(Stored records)
(* ===== verification/Raster.v ===== *)
(** The invariant of code that paints pixels of [n] bytes, [pitch] bytes apart, in lines
    [stride] bytes apart: which pixels are done, what they hold, and that nothing else of
    the mapping changed. *)
From Stdlib Require Import ZArith Lia.
From stdpp Require Import base list numbers.
From S2P Require Import Prelude Mem.

(** The pixels of a line-by-line scan of lines of [w] pixels that come before [(y0, x0)]. *)
Definition scanned (w y0 x0 y x : Z) : Prop :=
  0 <= y /\ 0 <= x < w /\ (y < y0 \/ y = y0 /\ x < x0).

(** A division with remainder is unique, as the lines of a raster need it. *)
Lemma line_unique s y c y' c' :
  0 <= c < s -> 0 <= c' < s -> y * s + c = y' * s + c' -> y = y' /\ c = c'.
Proof. intros. assert (y = y') by nia. subst. lia. Qed.

Section Raster.
Context (base stride pitch : Z) (n : nat) (w : Z) (colour : Z -> Z -> Z) (m0 : mem).

Definition pixel_addr (y x : Z) : Z := base + y * stride + pitch * x.

Record raster (D : Z -> Z -> Prop) (m : mem) : Prop := {
  raster_size : msize m = msize m0;
  raster_done : forall y x k, D y x -> 0 <= k < Z.of_nat n ->
    mem_at m (pixel_addr y x + k) = Some (byte_of (colour y x) k);
  raster_frame : forall a,
    (forall y x k, D y x -> 0 <= k < Z.of_nat n -> a <> pixel_addr y x + k) ->
    mem_at m a = mem_at m0 a }.

Lemma raster_empty (D : Z -> Z -> Prop) : (forall y x, ~ D y x) -> raster D m0.
Proof. intros HD. split; auto. intros y x k HDyx. by destruct (HD y x). Qed.

Lemma raster_iff (D D' : Z -> Z -> Prop) m :
  (forall y x, D y x <-> D' y x) -> raster D m -> raster D' m.
Proof.
  intros HD [Hs Hd Hf]. split; [done| |].
  - intros y x k H. apply Hd. by apply HD.
  - intros a Ha. apply Hf. intros y x k H. apply Ha. by apply HD.
Qed.

Context (Hbase : 0 <= base) (Hstride : 0 <= stride)
  (Hpitch : Z.of_nat n <= pitch) (Hline : pitch * w <= stride).

Lemma pixel_addr_inj y x k y' x' k' :
  0 <= x < w -> 0 <= x' < w -> 0 <= k < Z.of_nat n -> 0 <= k' < Z.of_nat n ->
  pixel_addr y x + k = pixel_addr y' x' + k' -> y = y' /\ x = x' /\ k = k'.
Proof.
  unfold pixel_addr. intros Hx Hx' Hk Hk' Heq.
  destruct (line_unique stride y (pitch * x + k) y' (pitch * x' + k')); [nia|nia|lia|].
  subst y'. destruct (line_unique pitch x k x' k'); lia.
Qed.

(** Painting one pixel adds it to those done. *)
Lemma raster_store (D : Z -> Z -> Prop) m y x :
  (forall y x, D y x -> 0 <= x < w) -> 0 <= x < w -> 0 <= y ->
  pixel_addr y x + Z.of_nat n <= msize m0 ->
  raster D m ->
  returns (store_le n m (pixel_addr y x) (colour y x))
    (raster (fun y' x' => D y' x' \/ y' = y /\ x' = x)).
Proof.
  intros HD Hx Hy Hfit [Hs Hd Hf].
  assert (0 <= pixel_addr y x) by (unfold pixel_addr; nia).
  eapply returns_mono; [apply store_le_returns; lia|].
  intros m' [Hs' Hget]. split; [lia| |].
  - intros y' x' k Hin Hk. rewrite Hget. case (within_spec _ _ _); intros Hw.
    + destruct (pixel_addr_inj y x (pixel_addr y' x' + k - pixel_addr y x) y' x' k)
        as (? & ? & ?); [done|naive_solver|lia|done|lia|].
      subst. do 2 f_equal. lia.
    + destruct Hin as [Hin|[-> ->]]; [by apply Hd|lia].
  - intros a Ha. rewrite Hget. case (within_spec _ _ _); intros Hw.
    + destruct (Ha y x (a - pixel_addr y x)); [by right|lia|lia].
    + apply Hf. intros y' x' k Hin Hk. apply Ha; [by left|done].
Qed.

(** One step, and the end of a line, of a line-by-line scan. *)
Lemma raster_scan m y x :
  0 <= x < w -> 0 <= y -> pixel_addr y x + Z.of_nat n <= msize m0 ->
  raster (scanned w y x) m ->
  returns (store_le n m (pixel_addr y x) (colour y x)) (raster (scanned w y (x + 1))).
Proof.
  intros Hx Hy Hfit Hr.
  eapply returns_mono; [eapply raster_store; [|done..|exact Hr]|].
  - unfold scanned. naive_solver.
  - intros m'. apply raster_iff. unfold scanned. lia.
Qed.

Lemma raster_next_line m y x :
  w <= x -> 0 <= y -> raster (scanned w y x) m -> raster (scanned w (y + 1) 0) m.
Proof. intros Hx Hy. apply raster_iff. unfold scanned. lia. Qed.

Lemma raster_start : raster (scanned w 0 0) m0.
Proof. apply raster_empty. unfold scanned. lia. Qed.
End Raster.

(** What a finished raster of [h] lines of [w] pixels of [n] bytes means, without the
    bookkeeping: the mapping kept its size, every pixel reads back as its colour, and all
    bytes that belong to no pixel are as before. *)
Record painted (base stride : Z) (n : nat) (w h : Z) (colour : Z -> Z -> Z) (m0 m : mem)
    : Prop := {
  painted_size : msize m = msize m0;
  painted_pixel : forall y x, 0 <= y < h -> 0 <= x < w ->
    load_le n m (base + y * stride + Z.of_nat n * x) = Some (wrap (8 * Z.of_nat n) (colour y x));
  painted_frame : forall a,
    (forall y x k, 0 <= y < h -> 0 <= x < w -> 0 <= k < Z.of_nat n ->
       a <> base + y * stride + Z.of_nat n * x + k) ->
    mem_at m a = mem_at m0 a }.

Lemma raster_painted base stride n w colour m0 h m :
  raster base stride (Z.of_nat n) n colour m0 (scanned w h 0) m ->
  painted base stride n w h colour m0 m.
Proof.
  intros [Hs Hd Hf]. split; [done| |].
  - intros y x Hy Hx. apply load_le_bytes. intros k Hk. apply Hd; [|done].
    unfold scanned. lia.
  - intros a Ha. apply Hf. intros y x k [Hy [Hx Hyx]] Hk. apply Ha; [lia|done..].
Qed.

(** * Samples of one byte

    For the YUV functions, whose planes may interleave: the samples that have been
    stored ([D]), what they hold ([val]), and that nothing else changed. *)
Section Samples.
Context {I : Type} (addr : I -> Z) (m0 : mem).

Record plotted (D : I -> Prop) (val : I -> Z) (m : mem) : Prop := {
  plotted_size : msize m = msize m0;
  plotted_at : forall i, D i -> mem_at m (addr i) = Some (val i);
  plotted_frame : forall a, (forall i, D i -> a <> addr i) -> mem_at m a = mem_at m0 a }.

Lemma plotted_start (D : I -> Prop) val : (forall i, ~ D i) -> plotted D val m0.
Proof. intros HD. split; [done| |done]. intros i Hi. by destruct (HD i). Qed.

Lemma plotted_iff (D D' : I -> Prop) val m :
  (forall i, D i <-> D' i) -> plotted D val m -> plotted D' val m.
Proof.
  intros HD [Hs Ha Hf]. split; [done| |].
  - intros i Hi. apply Ha. by apply HD.
  - intros a Hi. apply Hf. intros i Hd. apply Hi. by apply HD.
Qed.

(** A store to sample [i], which no other stored sample shares its byte with. *)
Lemma plotted_store (D D' : I -> Prop) (val val' : I -> Z) m i v :
  0 <= addr i < msize m0 ->
  (forall j, D j -> addr j = addr i -> j = i) ->
  (forall j, D' j <-> D j \/ j = i) ->
  val' i = u8 v -> (forall j, D j -> j <> i -> val' j = val j) ->
  plotted D val m -> returns (store8 m (addr i) v) (plotted D' val').
Proof.
  intros Hi Hinj HD' Hv Hval [Hs Ha Hf].
  eapply returns_mono; [apply store8_returns; lia|].
  intros m' [Hs' Hget]. split; [lia| |].
  - intros j Hj%HD'. rewrite Hget. destruct (Z.eqb_spec (addr j) (addr i)) as [He|He].
    + assert (j = i) as -> by (destruct Hj as [Hj|Hj]; [by apply Hinj|done]). by rewrite Hv.
    + destruct Hj as [Hj| ->]; [|done]. rewrite Ha by done. rewrite Hval; [done|done|].
      intros ->. done.
  - intros a Hi'. rewrite Hget. destruct (Z.eqb_spec a (addr i)) as [->|He].
    + destruct (Hi' i); [|done]. apply HD'. by right.
    + apply Hf. intros j Hj. apply Hi', HD'. by left.
Qed.

(** The same when every sample is stored once, with its final value. *)
Lemma plotted_store1 (D D' : I -> Prop) (val : I -> Z) m i v :
  0 <= addr i < msize m0 ->
  (forall j, D j -> addr j = addr i -> j = i) ->
  (forall j, D' j <-> D j \/ j = i) -> val i = u8 v ->
  plotted D val m -> returns (store8 m (addr i) v) (plotted D' val).
Proof. intros. by eapply plotted_store. Qed.
End Samples.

- **What the task asks**
Could you transcribe the entries above word for word, from the line with "val' i = u8" down to the line with "intros ->. done.", keeping both?

- **Written response**
  val' i = u8 v -> (forall j, D j -> j <> i -> val' j = val j) ->
  plotted D val m -> returns (store8 m (addr i) v) (plotted D' val').
Proof.
  intros Hi Hinj HD' Hv Hval [Hs Ha Hf].
  eapply returns_mono; [apply store8_returns; lia|].
  intros m' [Hs' Hget]. split; [lia| |].
  - intros j Hj%HD'. rewrite Hget. destruct (Z.eqb_spec (addr j) (addr i)) as [He|He].
    + assert (j = i) as -> by (destruct Hj as [Hj|Hj]; [by apply Hinj|done]). by rewrite Hv.
    + destruct Hj as [Hj| ->]; [|done]. rewrite Ha by done. rewrite Hval; [done|done|].
      intros ->. done.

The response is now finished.